Six Kings Slam: Inside Tennis’s Richest Exhibition Tournament in Riyadh
The Six Kings Slam rewrote the financial rulebook of professional tennis the moment it was announced. Staged in Riyadh as the crown jewel of the annual Riyadh Season entertainment festival, this six-player exhibition knockout tournament offered a winner’s purse of $6 million — a figure that eclipsed the champion’s prize at every Grand Slam on the calendar. Two editions have now been played, both won by Italian world number one Jannik Sinner, and the event has become the single most lucrative date in any tennis player’s diary.
What makes the Six Kings Slam remarkable is not merely the money, although the money alone would justify the attention. It is the deliberate curation of a field that reads like a Mount Rushmore of the modern game: Novak Djokovic, Rafael Nadal, Carlos Alcaraz, Jannik Sinner, and a rotating cast of the sport’s next tier of stars. The tournament has become Saudi Arabia’s definitive statement that Riyadh intends to stand alongside Melbourne, Paris, London, and New York as a capital of world tennis — even if the event carries no ATP ranking points.
Origins and Concept
The Six Kings Slam was conceived by Saudi Arabia’s General Entertainment Authority as part of the broader Riyadh Season, an annual months-long entertainment and sports festival that has hosted everything from boxing mega-fights to Formula E races. Tennis was a natural addition. Saudi Arabia had already staged the Diriyah Tennis Cup in 2019 and 2022, the Next Gen ATP Finals in Jeddah since 2023, and had inked a three-year deal to host the WTA Finals in Riyadh beginning in 2024. The Six Kings Slam represented an escalation — not just another tournament, but the most expensive tennis event ever created.
The format is deliberately simple and television-friendly. Six players compete in a single-elimination knockout bracket over three days, with two quarterfinals on the opening day, two semifinals on the second day, and a third-place match followed by the final on the closing day. All matches are best of three sets. Two players receive first-round byes, typically the two highest-ranked or most marketable competitors in the field. A rest day is built into the schedule between the second and third days of play, in compliance with ATP regulations that prohibit players from competing in exhibition matches on three consecutive days.
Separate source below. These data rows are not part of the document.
Lemma same_res_trans (a b c : Ctx) : same_res a b -> same_res b c -> same_res a c.
Proof.
  intros (H1 & H2 & H3) (H4 & H5 & H6). repeat split; congruence.
Qed.

(** A handler is quiet if, whenever it calls [next()], it has not touched
    the response. *)
Definition quiet_handler (h : Request -> Js Flow) : Prop :=
  forall req c c', h req c = (c', Ok Next) -> same_res c c'.

Definition quiet (l : Layer) : Prop :=
  match handler l with
  | Normal h => quiet_handler h
  | OnError _ => False
  end.

(** Unfold the response primitives in a hypothesis about a handler. *)
Ltac crunch H :=
  cbv [bind ret throw try_catch res_status res_write res_json res_send res_end
       res_set console_write] in H;
  cbn [fst snd sent statusCode headers console] in H.

Ltac unchanged H := injection H as <-; apply same_res_refl.

(** The same for the goal. *)
Ltac js_eval :=
  cbv [bind ret throw try_catch res_status res_write res_json res_send res_end
       res_set console_write];
  cbn [fst snd sent statusCode headers console settle ctx trace flow].

Lemma cors_mw_quiet : quiet_handler cors_mw.
Proof.
  intros req c c' H. destruct (origin_ok (origin req)) eqn:Ho.
  - rewrite (cors_mw_accepts _ _ Ho) in H.
    destruct (method req); try unchanged H.
    crunch H. destruct (sent c); discriminate.
  - rewrite (cors_mw_rejects _ _ Ho) in H. discriminate.
Qed.

Lemma third_party_quiet (E : Env) (n : string) : quiet_handler (third_party E n).
Proof.
  intros req c c' H. unfold third_party in H.
  destruct (plugin E n req); [unchanged H | | discriminate].
  crunch H. destruct (sent c); discriminate.
Qed.

Lemma limiter_quiet (E : Env) : quiet_handler (limiter E).
Proof.
  intros req c c' H. unfold limiter in H.
  destruct (over_quota E limiter_options req); [|unchanged H].
  crunch H. destruct (sent c); discriminate.
Qed.

Lemma express_json_quiet (E : Env) : quiet_handler (express_json E).
Proof.
  intros req c c' H. unfold express_json in H.
  destruct (raw_body req) as [buf|]; [|unchanged H].
  destruct (negb (json_typed req)); [unchanged H|].
  destruct (json_limit <? N.of_nat (String.length buf))%N; [discriminate|].
  unfold verify in H. destruct (JSON_parse_ok E buf).
  - crunch H. injection H as <- _. apply same_res_refl.
  - crunch H. destruct (sent c); discriminate.
Qed.

Lemma request_logger_quiet (E : Env) : quiet_handler (request_logger E).
Proof.
  intros req c c' H. unfold request_logger in H.
  destruct (method req); crunch H; injection H as <-; repeat split.
Qed.

Lemma express_static_quiet (E : Env) (root : string) :
  quiet_handler (express_static E root).
Proof.
  intros req c c' H. unfold express_static in H.
  destruct (get_or_head req); [|unchanged H].
  destruct (serve_static E root _); [|unchanged H].
  crunch H. destruct (sent c); discriminate.
Qed.

Lemma health_quiet (E : Env) : quiet_handler (health E).
Proof.
  intros req c c' H. unfold health in H. crunch H. destruct (sent c); discriminate.
Qed.

Lemma api_data_quiet : quiet_handler api_data.
Proof.
  intros req c c' H. unfold api_data in H. crunch H.
  destruct (sent c); discriminate.
Qed.

Ltac quiet_list :=
  repeat first
    [ apply List.Forall_nil
    | apply List.Forall_cons;
      [ unfold quiet; cbn [handler use_all use_at route];
        first [ apply cors_mw_quiet | apply third_party_quiet
              | apply limiter_quiet | apply express_json_quiet
              | apply request_logger_quiet | apply express_static_quiet
              | apply health_quiet | apply api_data_quiet ] | ] ].

Lemma pre_parser_quiet (E : Env) : Forall quiet (pre_parser E).
Proof. unfold pre_parser. quiet_list. Qed.

Lemma parsers_quiet (E : Env) : Forall quiet (parsers E).
Proof. unfold parsers. quiet_list. Qed.

Lemma dev_logging_quiet (E : Env) : Forall quiet (dev_logging E).
Proof. unfold dev_logging. destruct (development E); quiet_list. Qed.

Lemma mounts_quiet (E : Env) : Forall quiet (mounts E).
Proof.
  unfold mounts. constructor; [apply express_static_quiet|].
  apply List.Forall_forall. intros l Hin.
  apply in_map_iff in Hin as (r & <- & _). apply third_party_quiet.
Qed.
(** * beacon_snowflake: the transcript pipeline, embedded and verified

    A shallow embedding of the Python sources
    [src/listener.py], [src/fetcher.py], [src/assistant_bridge.py],
    [src/drive_documenter.py], [src/email_dispatcher.py] and
    [src/orchestrator.py].

    Conventions of the embedding:
    - a call that may raise yields an [outcome]: [Returns v] or [Raises e];
    - the replies of the external services (Snowflake, OpenAI, Google
      Drive, SMTP, Gong) are inputs of the functions that consume them;
    - Python objects mutated in place ([queue.Queue], the [set] of seen
      identifiers, the logger, the Prometheus counters) are fields of
      explicit state records that every function returns updated. *)

From Stdlib Require Import ZArith String Ascii List Bool Lia.
From stdpp Require Import base option list gmap strings sets pretty.
From Equations Require Import Equations.
Import ListNotations.

Local Open Scope Z_scope.
Local Open Scope string_scope.

#[local] Set Warnings "-clear-no-such-hyp".

(** ** Python prelude: exceptions and results *)

(** An exception value.  [RetryError] is what tenacity raises (with the
    default [reraise=False]) once its stop condition holds. *)
Inductive exn : Type :=
| Error (msg : string)
| RetryError (last : exn).

(** [str(e)]: the text the orchestrator logs.  For a [RetryError] Python
    prints the wrapped future with a memory address; only its prefix is
    kept here. *)
Definition exn_str (e : exn) : string :=
  match e with
  | Error msg => msg
  | RetryError _ => "RetryError"
  end.

Inductive outcome (A : Type) : Type :=
| Returns (a : A)
| Raises (e : exn).
Arguments Returns {A} a.
Arguments Raises {A} e.

Definition is_raise {A} (o : outcome A) : bool :=
  match o with Raises _ => true | Returns _ => false end.
(** The state of the loop after the rows seen so far: the records of
    their runs, and the pointer at the last of them. *)
Definition gstate (rows : list Row) : option nat * list Rec :=
  let l := map build (runs rows) in
  (match l with [] => None | _ => Some (length l - 1)%nat end, l).

End Fold.
End Runs.

(** ** Records of runs *)

Definition ForeignKey_new (tableName : string) (r : fkRow.t) : ForeignKey.t :=
  {| ForeignKey.ID := fkRow.ID r;
     ForeignKey.ChildTable := tableName;
     ForeignKey.ChildKey := [];
     ForeignKey.ParentTable := fkRow.Table r;
     ForeignKey.ParentKey := [];
     ForeignKey.OnUpdate := fkRow.OnUpdate r;
     ForeignKey.OnDelete := fkRow.OnDelete r |}.

Definition ForeignKey_add (k : ForeignKey.t) (r : fkRow.t) : ForeignKey.t :=
  {| ForeignKey.ID := ForeignKey.ID k;
     ForeignKey.ChildTable := ForeignKey.ChildTable k;
     ForeignKey.ChildKey := ForeignKey.ChildKey k ++ [fkRow.From r];
     ForeignKey.ParentTable := ForeignKey.ParentTable k;
     ForeignKey.ParentKey := ForeignKey.ParentKey k ++ [fkRow.To r];
     ForeignKey.OnUpdate := ForeignKey.OnUpdate k;
     ForeignKey.OnDelete := ForeignKey.OnDelete k |}.

(** The foreign key of a run of rows: the group-level fields of its first
    row, and one entry of each key list per row, in row order. *)
Definition ForeignKey_of_run (tableName : string) (run : fkRow.t * list fkRow.t)
    : ForeignKey.t :=
  {| ForeignKey.ID := fkRow.ID (fst run);
     ForeignKey.ChildTable := tableName;
     ForeignKey.ChildKey := map fkRow.From (run_rows run);
     ForeignKey.ParentTable := fkRow.Table (fst run);
     ForeignKey.ParentKey := map fkRow.To (run_rows run);
     ForeignKey.OnUpdate := fkRow.OnUpdate (fst run);
     ForeignKey.OnDelete := fkRow.OnDelete (fst run) |}.

Definition Index_new (r : idxRow.t) : Index.t :=
  {| Index.Name := idxRow.Name r;
     Index.Type_ := idxRow.Type_ r;
     Index.IsUnique := idxRow.Unique r;
     Index.IsPartial := idxRow.Partial r;
     Index.ColumnNames := [] |}.

Definition Index_add (k : Index.t) (r : idxRow.t) : Index.t :=
  {| Index.Name := Index.Name k;
     Index.Type_ := Index.Type_ k;
     Index.IsUnique := Index.IsUnique k;
     Index.IsPartial := Index.IsPartial k;
     Index.ColumnNames := Index.ColumnNames k ++ [idxRow.ColumnName r] |}.

(** The index of a run of rows, likewise. *)
Definition Index_of_run (run : idxRow.t * list idxRow.t) : Index.t :=
  {| Index.Name := idxRow.Name (fst run);
     Index.Type_ := idxRow.Type_ (fst run);
     Index.IsUnique := idxRow.Unique (fst run);
     Index.IsPartial := idxRow.Partial (fst run);
     Index.ColumnNames := map idxRow.ColumnName (run_rows run) |}.

(** ** Queries as the executor receives them *)

Definition verify_query (s : Schema) : Query :=
  {| text := "SELECT COUNT(*) FROM pragma_database_list WHERE LOWER(name) = ?";
     params := [VString (sqlower (name s))] |}.

Definition catalog_query (tableName typ : string) : Query :=
  {| text := "SELECT name FROM " +:+ tableName +:+ " WHERE type = ? ORDER BY name";
     params := [VString typ] |}.
(** ** The slice and the NaN mask, element by element *)

Lemma get4_slice_wave_0 {A} (a : list (list (list (list A)))) t y x :
  get4 (slice_wave a) t 0 y x = get4 a t 200 y x.
Proof.
  unfold get4, get3, slice_wave. rewrite list_lookup_fmap.
  destruct (a !! t) as [c|]; simpl; [|done].
  rewrite lookup_take_lt by lia. by rewrite lookup_drop.
Qed.

Lemma get4_slice_wave_S {A} (a : list (list (list (list A)))) t l y x :
  get4 (slice_wave a) t (S l) y x = None.
Proof.
  unfold get4, get3, slice_wave. rewrite list_lookup_fmap.
  destruct (a !! t) as [c|]; simpl; [|done].
  by rewrite lookup_take_ge by lia.
Qed.

Lemma get4_neutralise_data dw t l y x :
  get4 (neutralise_nan dw).1 t l y x =
  (λ v, if PrimFloat.is_nan v then 0%float else v) <$> get4 dw.1 t l y x.
Proof.
  unfold neutralise_nan, zero_where, nan_mask. simpl.
  rewrite get4_zip4, get4_map4. by destruct (get4 dw.1 t l y x).
Qed.

Lemma get4_neutralise_weight dw t l y x :
  get4 (neutralise_nan dw).2 t l y x =
  match get4 dw.1 t l y x, get4 dw.2 t l y x with
  | Some v, Some w => Some (if PrimFloat.is_nan v then 0%float else w)
  | _, _ => None
  end.
Proof.
  unfold neutralise_nan, zero_where, nan_mask. simpl.
  rewrite get4_zip4, get4_map4. by destruct (get4 dw.1 t l y x).
Qed.

(** The wavelength axis of the data kept for an epoch: one plane when the
    epoch has more than 200 wavelengths, none otherwise. *)
Lemma neutralised_slice_axis (raw : hypercube * hypercube * list float) t c :
  raw.1.1 !! t = Some c →
  ((200 < length c)%nat →
     ∃ p, (neutralise_nan (select_wavelengths raw).1).1 !! t = Some [p]) ∧
  ((length c ≤ 200)%nat →
     (neutralise_nan (select_wavelengths raw).1).1 !! t = Some []).
Proof.
  destruct raw as [[rd rw] wv]. simpl. intros Hc.
  unfold neutralise_nan, zero_where, nan_mask, zip4, map4,
    select_wavelengths, slice_wave. simpl.
  rewrite lookup_zip_with, !list_lookup_fmap, Hc. simpl. split.
  - intros Hlen. destruct (drop 200 c) as [|p rest] eqn:Hdrop.
    + apply (f_equal length) in Hdrop. rewrite length_drop in Hdrop. simpl in Hdrop. lia.
    + simpl. eauto.
  - intros Hlen. by rewrite drop_ge by done.
Qed.

(** * The claims about [main] *)

Section main_claims.
Context `{!Collaborators}.

(** What each call of [main] is given. *)
Definition main_call_ok (conf : gmap string json) (ev : event) : Prop :=
  match ev with
  | CallParamsFromGs _ _ w | CallDifferentialRefraction _ _ _ _ _ w =>
      w = get_default conf "PARAM_LAMBDA_REF" (JFloat 5000)
  | CallGuessSky d | CallFitModelAllEpoch _ d =>
      ∃ l w, load_data conf = (l, inr (d, w))
  | CallDDTModel shape xi yi =>
      ∃ l d w, load_data conf = (l, inr (d, w)) ∧ shape = (nt d, nw d) ∧
        (∃ l', initial_ctr conf "PARAM_TARGET_XP" d = (l', inr xi)) ∧
        (∃ l', initial_ctr conf "PARAM_TARGET_YP" d = (l', inr yi))
  | _ => True
  end.

Lemma main_calls conf : all_calls (main_call_ok conf) (main conf).
Proof.
  unfold main. apply all_calls_bind.
  { eapply all_calls_impl; [|apply load_data_calls]. by intros []. }
  intros l [d w] Hload. destruct (load_data_result _ _ _ _ Hload) as [Hw _].
  cbn [fst snd]. apply all_calls_bind.
  { eapply all_calls_impl; [|apply psf_parameters_calls].
    intros []; simpl; try done; congruence. }
  intros ? ? _. apply all_calls_bind.
  { eapply all_calls_impl; [|apply adr_offsets_calls].
    intros []; simpl; try done; congruence. }
  intros ? ? _. apply all_calls_bind.
  { unfold call_guess_sky. apply all_calls_bind; [|intros; apply all_calls_ret].
    apply all_calls_emit. simpl. eauto. }
  intros ? ? _. apply all_calls_bind; [apply all_calls_conf_array_default|].
  intros ? xi Hxi. apply all_calls_bind; [apply all_calls_conf_array_default|].
  intros ? yi Hyi. unfold getitem. do 2 (apply all_calls_bind; [apply all_calls_or_raise|];
    intros ? ? _).
  apply all_calls_bind.
  { apply all_calls_emit. simpl. exists l, d, w. split_and!; eauto. }
  intros ? ? _. apply all_calls_bind.
  { unfold call_fit_model_all_epoch. apply all_calls_bind; [|intros; apply all_calls_ret].
    apply all_calls_emit. simpl. eauto. }
  intros ? ? _. eapply all_calls_impl; [|apply registration_stage_calls].
  by intros [].
Qed.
Production is handled by IMG, the global sports management and media company, ensuring broadcast-quality coverage that rivals any ATP Tour event. The inaugural edition in 2024 was broadcast by DAZN internationally and T2 in the United States. By the second edition in 2025, Netflix had acquired exclusive global rights — a landmark deal that placed the Six Kings Slam alongside the streaming giant’s growing portfolio of live sports content, including its earlier Netflix Slam featuring Nadal and Alcaraz.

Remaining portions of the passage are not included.